Labour: A fundamental initiative announced in the budget speech was the amendment of the Industrial Disputes Act to allow establishments employing less than 1000 people to lay off workers without government permission. This limit has been raised from the current ceiling of 100. It clearly brings a very large number of both establishments and workers into a far more flexible environment, which is certainly to the good of the employers.

It may not be to the good of this specific set of workers, but the main argument in favour of this amendment is that it now makes it more attractive for many more employers to take on more workers, because they are not bound to retain them when the business fails. So, it is for the greater good of all those looking for jobs but not finding them in the current, restrictive environment. For those who are now vulnerable to retrenchment, the budget also proposes a limited unemployment insurance scheme to be run by the public sector General Insurance Corporation on a no-profit basis.

Along with the amendment to the Industrial Disputes Act, the Contract Labour Act is also proposed to be amended. The basic constraint imposed by the current version of this act was that contract labour could claim permanence beyond a certain tenure of employment. The flexibility offered by contracts was severely limited by this right. As per the amendment, contract labour now comes without any restrictions, barring those, which involve the basic rights of safety, health and insurance. The combination of these two amendments will make a major contribution to increasing the flexibility of the Indian labour market and thereby correcting the disadvantage that Indian producers face on this front.

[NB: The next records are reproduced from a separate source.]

(** ** Completions: a value or a thrown error, of which only [message] is
    ever read. *)

Inductive completion (A : Type) : Type :=
| Normal (a : A)
| Throw (message : string).
Arguments Normal {A} a.
Arguments Throw {A} message.

(** The message of the engine's TypeError for a read on [null] or
    [undefined]. *)
Definition TypeError_read (v : value) (k : string) : string :=
  "Cannot read properties of "
  ++ (match v with VNull => "null" | _ => "undefined" end)
  ++ " (reading '" ++ k ++ "')".

(** The message of the engine's TypeError for an object that has no text. *)
Definition TypeError_primitive : string :=
  "Cannot convert object to primitive value".

(** [v.k] *)
Definition get (v : value) (k : string) : completion value :=
  if nullish v then Throw (TypeError_read v k)
  else Normal (match lookup k (own v) with Some x => x | None => VUndefined end).

(** [v?.k] *)
Definition get_opt (v : value) (k : string) : completion value :=
  if nullish v then Normal VUndefined else get v k.

(** [o.k] for an object that is known to exist ([req.query]). *)
Definition field (o : Obj) (k : string) : value :=
  match lookup k o with Some x => x | None => VUndefined end.

(** [req.params.k]: the router binds every parameter to a string. *)
Fixpoint param (ps : list (string * string)) (k : string) : value :=
  match ps with
  | [] => VUndefined
  | (k', s) :: rest => if (k' =? k)%string then VStr s else param rest k
  end.

(** [const { k } = v]: destructuring fails on [null] and [undefined]. *)
Definition destructure (v : value) (k : string) : completion value :=
  if nullish v
  then Throw ("Cannot destructure property '" ++ k ++ "' of 'req.body' as it is "
              ++ (match v with VNull => "null" | _ => "undefined" end) ++ ".")
  else Normal (match lookup k (own v) with Some x => x | None => VUndefined end).

(** ** The outside world

    A call to [fetch] is described by what it is given: the URL, and the
    method, the header table and the body of its second argument.  The
    platform's answer carries the status line, the [content-type] header
    and the body, whose reading may itself fail.  [upstream] is everything
    between the call to [fetch] and its settlement: a reply, or the
    rejection of the promise with its message, be it raised by the client
    library before anything is sent or by the network.  The JSON codec,
    the text of the numbers that are not plain integers, the QR encoder
    and the clock belong to the runtime and to the [qrcode] package: with
    the network they are the parameters of the embedding. *)

Record Request : Type := {
  url : string;
  method : string;
  headers : list (string * value);
  payload : option string
}.

Record Response : Type := {
  status : Z;
  content_type : option string;
  stream : completion string
}.

Record QROptions : Type := {
  errorCorrectionLevel : string;
  type : string;
  width : Z
}.

Record Env : Type := {
  upstream : Request -> completion Response;
  JSON_parse : string -> completion value;
  JSON_stringify : value -> string;
  Number_toString : float -> string;
  QRCode_toDataURL : value -> QROptions -> completion string;
  Date_toISOString : string
}.

(** *** Text conversion *)

(** Number::toString: the decimal numeral for an integer below [2^53], the
    names of the infinities and of NaN, and the runtime's shortest
    round-trip text for every other number. *)
Definition number_text (E : Env) (x : float) : string :=
  match safe_integer x with
  | Some n => string_of_Z n
  | None =>
      match classify x with
      | PInf => "Infinity"
      | NInf => "-Infinity"
      | NaN => "NaN"
      | _ => Number_toString E x
      end
  end.

(** ToString, as applied by template literals.  An object takes its text
    from [Object.prototype.toString] unless a property of its own hides
    that method: no own property is callable, [valueOf] gives the object
    back, and the conversion throws.  An array joins the texts of its
    items, [null] and [undefined] counting as empty. *)
Fixpoint ToString (E : Env) (v : value) : completion string :=
  match v with
  | VUndefined => Normal "undefined"
  | VNull => Normal "null"
  | VBool true => Normal "true"
  | VBool false => Normal "false"
  | VNum x => Normal (number_text E x)
  | VStr s => Normal s
  | VArr items =>
      (fix join (l : list value) : completion string :=
         match l with
         | [] => Normal ""
         | x :: rest =>
             match (if nullish x then Normal "" else ToString E x) with
             | Throw message => Throw message
             | Normal here =>
                 match rest with
                 | [] => Normal here
                 | _ :: _ =>
                     match join rest with
                     | Throw message => Throw message
                     | Normal others => Normal (here ++ "," ++ others)
                     end
                 end
             end
         end) items
  | VObj props =>
      match lookup "toString" props with
      | Some _ => Throw TypeError_primitive
      | None => Normal "[object Object]"
      end
  end.

(** The value has a text. *)
Definition printable (E : Env) (v : value) : bool :=
  match ToString E v with
  | Normal _ => true
  | Throw _ => false
  end.

(** ** Effects: the calls to [fetch] made so far, and exceptions *)

Definition Trace : Type := list Request.

Definition M (A : Type) : Type := Trace -> completion A * Trace.

Definition ret {A} (a : A) : M A := fun tr => (Normal a, tr).

Definition throw {A} (message : string) : M A := fun tr => (Throw message, tr).

Definition bind {A B} (m : M A) (k : A -> M B) : M B :=
  fun tr =>
    match m tr with
    | (Normal a, tr') => k a tr'
    | (Throw message, tr') => (Throw message, tr')
    end.

Definition try_catch {A} (m : M A) (handler : string -> M A) : M A :=
  fun tr =>
    match m tr with
    | (Normal a, tr') => (Normal a, tr')
    | (Throw message, tr') => handler message tr'
    end.

Definition lift {A} (c : completion A) : M A := fun tr => (c, tr).

Declare Scope js_scope.
Delimit Scope js_scope with js.
Notation "x <- m ;; k" := (bind m (fun x => k))
  (at level 100, m at next level, right associativity) : js_scope.
Open Scope js_scope.

(** A handler run starts with no call made. *)
Definition run {A} (m : M A) : completion A * Trace := m [].

Section Runtime.
Variable E : Env.

(** [await fetch(url, {method, headers, body})] *)
Definition fetch (u : string) (m : string) (h : list (string * value))
           (b : option string) : M Response :=
  fun tr =>
    let rq := {| url := u; method := m; headers := h; payload := b |} in
    (upstream E rq, (tr ++ [rq])%list).

(** [await response.text()] *)
Definition text (r : Response) : M string := lift (stream r).

(** [await response.json()] *)
Definition json (r : Response) : M value :=
  lift (match stream r with
        | Normal t => JSON_parse E t
        | Throw message => Throw message
        end).

(** A template literal handed to the console: its holes are converted to
    text, left to right, and the text is printed. *)
Fixpoint console_log (holes : list value) : M unit :=
  match holes with
  | [] => ret tt
  | v :: rest => _ <- lift (ToString E v) ;; console_log rest
  end.
End Runtime.

(** ** What Express hands to a route, and what the route sends back *)

Record Req : Type := {
  body : value;
  params : list (string * string);
  query : Obj
}.

Record Reply : Type := {
  code : Z;
  sent : value
}.

(** [res.status(c).json(v)] *)
Definition respond (c : Z) (v : value) : M Reply :=
  ret {| code := c; sent := v |}.

(** The body posted with every donation. *)
Definition donation (amount : value) : value :=
  VObj [("agree", VBool true);
        ("notUnderage", VBool true);
        ("message", VStr "Donation via API");
        ("amount", amount);
        ("payment_type", VStr "qris");
        ("vote", VStr "");
        ("currency", VStr "IDR");
        ("customer_info",
          VObj [("first_name", VStr "Anonymous");
                ("email", VStr "no-reply@donation.my.id");
                ("phone", VStr "")])].

Definition qr_options : QROptions :=
  {| errorCorrectionLevel := "H"; type := "image/png"; width := 300 |}.

(** ** First revision (serverless deployment) *)

Module V1.
Section Client.
Variable E : Env.

Definition browser_headers : list (string * value) :=
  [("Host", VStr "backend.saweria.co");
   ("Accept", VStr "*/*");
   ("Sec-Fetch-Site", VStr "same-site");
   ("Origin", VStr "https://saweria.co");
   ("Sec-Fetch-Mode", VStr "cors");
   ("User-Agent",
    VStr "Mozilla/5.0 (iPhone; CPU iPhone OS 18_2 like Mac OS X) AppleWebKit/605.1.15 (KHTML, like Gecko) Version/18.2 Mobile/15E148 Safari/604.1");
   ("Referer", VStr "https://saweria.co/");
   ("Sec-Fetch-Dest", VStr "empty");
   ("Accept-Language", VStr "id-ID,id;q=0.9");
   ("Priority", VStr "u=3, i");
   ("Connection", VStr "keep-alive")].
Ltac blame_parameter :=
  match goal with
  | E : getString _ ?n _ _ = Raise ?m |- parameter_error _ _ ?m =>
      exists n; left; eexists; exact E
  | E : getBoolean _ ?n _ _ = Raise ?m |- parameter_error _ _ ?m =>
      exists n; right; left; eexists; exact E
  | E : getNumber _ ?n _ _ = Raise ?m |- parameter_error _ _ ?m =>
      exists n; right; right; left; eexists; exact E
  | E : getStrings _ ?n _ _ = Raise ?m |- parameter_error _ _ ?m =>
      exists n; right; right; right; eexists; exact E
  end.

Ltac blame_surrogate E :=
  let Hs := fresh "Hs" in
  apply encodeURIComponent_call_Raise in E; destruct E as [-> Hs];
  split; [reflexivity|];
  first [ left; exact Hs
        | right; do 3 eexists; split; [|exact Hs]; eassumption
        | do 3 eexists; split; [|exact Hs]; eassumption ].

Ltac read_or_blame :=
  repeat match goal with
  | |- context [rbind ?r _] =>
      match r with
      | getString _ _ _ _ =>
          destruct r eqn:?; cbn [rbind];
          try (intros [= <-]; left; blame_parameter)
      | getBoolean _ _ _ _ =>
          destruct r eqn:?; cbn [rbind];
          try (intros [= <-]; left; blame_parameter)
      | getNumber _ _ _ _ =>
          destruct r eqn:?; cbn [rbind];
          try (intros [= <-]; left; blame_parameter)
      | getStrings _ _ _ _ =>
          destruct r eqn:?; cbn [rbind];
          try (intros [= <-]; left; blame_parameter)
      | encodeURIComponent_call _ =>
          let E := fresh "E" in
          destruct r eqn:E; cbn [rbind];
          try (intros [= <-]; right; blame_surrogate E)
      | (if ?b then _ else _) => destruct b; cbn [rbind]
      end
  end.

Lemma DM_build_request_error dec (h : Host ApsDataManagement.Operation)
  i op error :
  ApsDataManagement.build_request dec h i op = Raise error ->
  parameter_error h i error \/
  (error = URIError /\ malformed_parameter h i).
Proof.
  unfold ApsDataManagement.build_request, ApsDataManagement.switch_url,
    malformed_parameter.
  destruct op; cbn [rbind]; read_or_blame; discriminate.
Qed.
Module SplitFacts.
Import StrFacts.

Lemma split_lacks sep s : Text.lacks sep s -> Str.split sep s = [s].
Proof.
  unfold Text.lacks. induction s as [|c s IH]; cbn [Str.split Str.chars list_ascii_of_string];
    intros H; [reflexivity|].
  inversion H as [|? ? Hc Hs]; subst. rewrite Hc.
  fold (Str.chars s) in Hs. now rewrite (IH Hs).
Qed.

Lemma split_app sep x r :
  Text.lacks sep x ->
  Str.split sep (x +:+ String sep r) = x :: Str.split sep r.
Proof.
  unfold Text.lacks. induction x as [|c x IH];
    rewrite ?append_cons, ?append_empty;
    cbn [Str.split Str.chars list_ascii_of_string]; intros H.
  - unfold Chars.isChar at 1. now rewrite Nat.eqb_refl.
  - inversion H as [|? ? Hc Hx]; subst. rewrite Hc.
    fold (Str.chars x) in Hx. now rewrite (IH Hx).
Qed.

(** Splitting what [join] made gives the list back, when no element holds
    the separator. *)
Lemma split_join sep l :
  l <> [] -> Forall (Text.lacks sep) l ->
  Str.split sep (Str.join (String sep EmptyString) l) = l.
Proof.
  intros Hne Hall. induction Hall as [|x l Hx Hl IH]; [congruence|].
  destruct l as [|y l].
  - cbn [Str.join]. now apply split_lacks.
  - cbn [Str.join]. rewrite append_cons, append_empty.
    rewrite split_app by exact Hx. f_equal. apply IH. discriminate.
Qed.

End SplitFacts.

Section ExtraFacts.

Variable host : Host.

Lemma ToString_guarded_string x :
  ToString host (Js.or_else (VStr x) (VStr EmptyString)) = x.
Proof. destruct x; reflexivity. Qed.

(** *** The row classifier *)

(** X1.  The classification of a row ignores the case of the location
    and white space around it: two locations with the same lower-case
    form, one of them padded with white space, classify alike. *)
Theorem isNoGroupRow_ignores_case_and_padding
    (a b : JsVal) (rest : Row) (s1 s2 pad1 pad2 : string) :
  Text.blank pad1 -> Text.blank pad2 ->
  Str.toLowerCase s1 = Str.toLowerCase s2 ->
  isNoGroupRow_ host (Some (a :: b :: VStr (pad1 +:+ s1 +:+ pad2) :: rest))
  = isNoGroupRow_ host (Some (a :: b :: VStr s2 :: rest)).
Proof.
  intros H1 H2 Hlow. rewrite !isNoGroupRow_eq.
  change (Js.index (a :: b :: VStr (pad1 +:+ s1 +:+ pad2) :: rest) 2)
    with (VStr (pad1 +:+ s1 +:+ pad2)).
  change (Js.index (a :: b :: VStr s2 :: rest) 2) with (VStr s2).
  rewrite !ToString_guarded_string, StrFacts.trim_surrounded by assumption.
  now rewrite !StrFacts.toLowerCase_trim, Hlow.
Qed.

(** *** Recipients *)

Lemma notSpaceNorAt_inv c :
  Chars.notSpaceNorAt c = true ->
  Chars.isWhiteSpace c = false /\ Chars.isChar "@" c = false.
Proof.
  unfold Chars.notSpaceNorAt, Chars.isChar. intros H.
  apply andb_true_iff in H as [H1 H2].
  apply negb_true_iff in H1, H2. split; assumption.
Qed.

Lemma length_chars s : length (Str.chars s) = String.length s.
Proof. induction s as [|c s IH]; cbn; [reflexivity|]. now rewrite <- IH. Qed.

Lemma filter_none {A} (p : A -> bool) l :
  Forall (fun x => p x = false) l -> List.filter p l = [].
Proof. induction 1 as [|x l Hx _ IH]; cbn; [reflexivity|]. now rewrite Hx. Qed.

Lemma filter_all {A} (p : A -> bool) l :
  Forall (fun x => p x = true) l -> List.filter p l = l.
Proof. induction 1 as [|x l Hx _ IH]; cbn; [reflexivity|]. now rewrite Hx, IH. Qed.

(** X2.  An address that [isValidEmail_] accepts holds exactly one [@]
    and no white space, and has between 5 and 320 characters. *)
Theorem valid_email_has_one_at (e : string) :
  isValidEmail_ e = true ->
  length (List.filter (Chars.isChar "@") (Str.chars e)) = 1%nat
  /\ Forall (fun c => Chars.isWhiteSpace c = false) (Str.chars e)
  /\ (5 <= String.length e <= 320)%nat.
Proof.
  intros H. apply EmailFacts.isValidEmail_iff in H as [Hlen Hshape].
  destruct Hshape as (l & d & t & Hs & Hl & Hd & Ht & Fl & Fd & Ft).
  assert (Hat : forall x, Forall (fun c => Chars.notSpaceNorAt c = true) x ->
                          Forall (fun c => Chars.isChar "@" c = false) x).
  { intros x Hx. eapply List.Forall_impl; [|exact Hx]. intros c Hc.
    now apply notSpaceNorAt_inv. }
  assert (Hws : forall x, Forall (fun c => Chars.notSpaceNorAt c = true) x ->
                          Forall (fun c => Chars.isWhiteSpace c = false) x).
  { intros x Hx. eapply List.Forall_impl; [|exact Hx]. intros c Hc.
    now apply notSpaceNorAt_inv. }
  rewrite <- length_chars in *. rewrite Hs in *. split; [|split].
  - rewrite List.filter_app. cbn [List.filter].
    rewrite List.filter_app. cbn [List.filter].
    rewrite !filter_none by auto. reflexivity.
  - apply Forall_app. split; [auto|]. constructor; [reflexivity|].
    apply Forall_app. split; [auto|]. constructor; [reflexivity|auto].
  - split; [|exact Hlen].
    rewrite length_app. cbn [length]. rewrite length_app. cbn [length].
    destruct l; [congruence|]. destruct d; [congruence|]. destruct t; [congruence|].
    cbn [length]. lia.
Qed.


(** X4.  Every test recipient read from [TEST_EMAIL_RECIPIENTS] is a
    non-empty string without white space around it, so normalising it
    again before validation changes nothing; blank entries between the
    commas are dropped. *)
Theorem test_recipients_are_trimmed (w : World) (rs : list JsVal) :
  getTestEmailRecipients_ w = Ok rs ->
  Forall (fun r => exists s, r = VStr s /\ Str.isEmpty s = false
                             /\ Str.trim s = s
                             /\ normalizeRecipient host r = Ok s) rs.
Proof.
  unfold getTestEmailRecipients_.
  destruct (requireProperty w "TEST_EMAIL_RECIPIENTS") as [value|]; [|discriminate].
  cbn [Exc_bind]. intros [= <-].
  apply Forall_fmap, Forall_forall. intros s Hs.
  apply list_elem_of_filter in Hs as [Hne Hin].
  apply list_elem_of_fmap in Hin as (x & -> & _).
  exists (Str.trim x). repeat split; try assumption.
  - apply StrFacts.trim_idem.
  - rewrite normalizeRecipient_total, ToString_guarded_string.
    now rewrite StrFacts.trim_idem.
Qed.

Industrial Restructuring: Apart from the major contribution from the proposed amendments on labour, the budget speech also addressed the broader issue of constraints on industrial restructuring. It proposed the elimination of the Board for Industrial and Financial Reconstruction (BIFR), which for the last 15 years, has been shown to be totally ineffective in dealing with the problem of industrial sickness and exit. The reasons for its ineffectiveness have been analyzed before and do not merit repetition here. The important aspect of the budget proposal is that it has recognized the basic weakness of the BIFR approach, which was its quest for consensus between the various stake-holders in a sick establishment. It has addressed this by setting up a tribunal, which can be effective if it functions as a binding arbitrator. This should both speed up the process of restructuring and allow the outcome to be driven by objective commercial considerations.

 

 

Unfortunately, most of the major initiatives announced in the budget have not yet seen the light of implementation. Many could well be presumed dead, particularly the crucial labour reforms. The recent flurry of activity on economic reforms, during which the government was exhorted to get moving on all the undelivered commitments is yet to translate itself into any kind of action plan. In the face of persistent inactivity on the policy front, the inescapable conclusion is that time is rapidly running out for Indian industry.